# Pulling Data from eia gov via REST API


# CO2 EMISSIONS

In [2]:
# Ensure your API key is stored in this module
import config  
import requests
import json
import pandas as pd
import csv
import os

# access api key
api_key = config.API_KEY


# function that tests if the api end point is working
def test_API(url):
    response = requests.get(url)
    if response.status_code == 200:
        print("\n\nAPI key is working, Response:", response.status_code)
    else:
        print("\n\nError with API request, Response:", response.status_code)


# write to CSV file func
def write_data_to_csv(data, directory, filename='output.csv'):
    
    # Ensure the directory exists
    os.makedirs(directory, exist_ok=True)
    
    # full path to the file
    file_path = os.path.join(directory, filename)
    
    # Write the data to file
    with open(file_path, mode='w', newline='') as csv_file:
        
        # Get the header from the keys 
        fieldnames = data[0].keys()  
        writer = csv.DictWriter(csv_file, fieldnames=fieldnames)

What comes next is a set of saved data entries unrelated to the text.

Lemma update_pending_context f st : tracked_position_context (update_pending f st) = tracked_position_context st.
Proof. by destruct st. Qed.

Lemma update_pending_pending f st : pending_entry (update_pending f st) = f <$> pending_entry st.
Proof. by destruct st. Qed.

Lemma update_tracked_lineage f st : (∀ m, same_position (f m) m) → lineage st (update_tracked f st).
Proof.
  intros Hf. split.
  - intros q. rewrite update_tracked_context. destruct (tracked_position_context st) as [p|]; [|done]. by intros [= <-].
  - intros e. rewrite update_tracked_pending. eauto.
Qed.

Lemma update_pending_lineage update st st' :
  lineage st st' → lineage st (update_pending (set_pending_book update) st').
Proof.
  intros [Hp He]. split.
  - intros q. rewrite update_pending_context. apply Hp.
  - intros e. rewrite update_pending_pending. destruct (pending_entry st') as [e'|]; [|done]. intros [= <-].
    destruct (He e' eq_refl) as (e0 & ? & Heq). exists e0. split; [done|]. unfold same_entry in *. cbn. by rewrite Heq.
Qed.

        # Write the header
        writer.writeheader()  
        for item in data:
            writer.writerow(item)  # Write data rows

    print(f"Data written to {file_path}")




def emission_Rank_Calc(df, value_column='value', group_by_column=['state-name', 'stateId'], top_n=10):
    """
    Calculate the CO2 emission rank for states based on the provided DataFrame.

    Parameters:
    - df: pd.DataFrame containing emissions data.
    - value_column: str, the name of the column containing the emissions values.
    - group_by_column: str, the name of the column to group by (e.g., state names).
    - top_n: int, the number of top states to return.

    Returns:
    - pd.DataFrame containing the top N states ranked by CO2 emissions.
    """
    # Convert value column to numeric type
    df[value_column] = pd.to_numeric(df[value_column], errors='coerce')

    # Aggregate total CO2 emissions by state
    state_emissions = df.groupby(group_by_column)[value_column].sum().reset_index()

    # Sort emissions dsc
    state_emissions = state_emissions.sort_values(by=value_column, ascending=False)

    # Rank states
    state_emissions['Rank'] = state_emissions[value_column].rank(ascending=False, method='min').astype(int)

    # Sort by rank
    state_emissions = state_emissions.sort_values(by='Rank')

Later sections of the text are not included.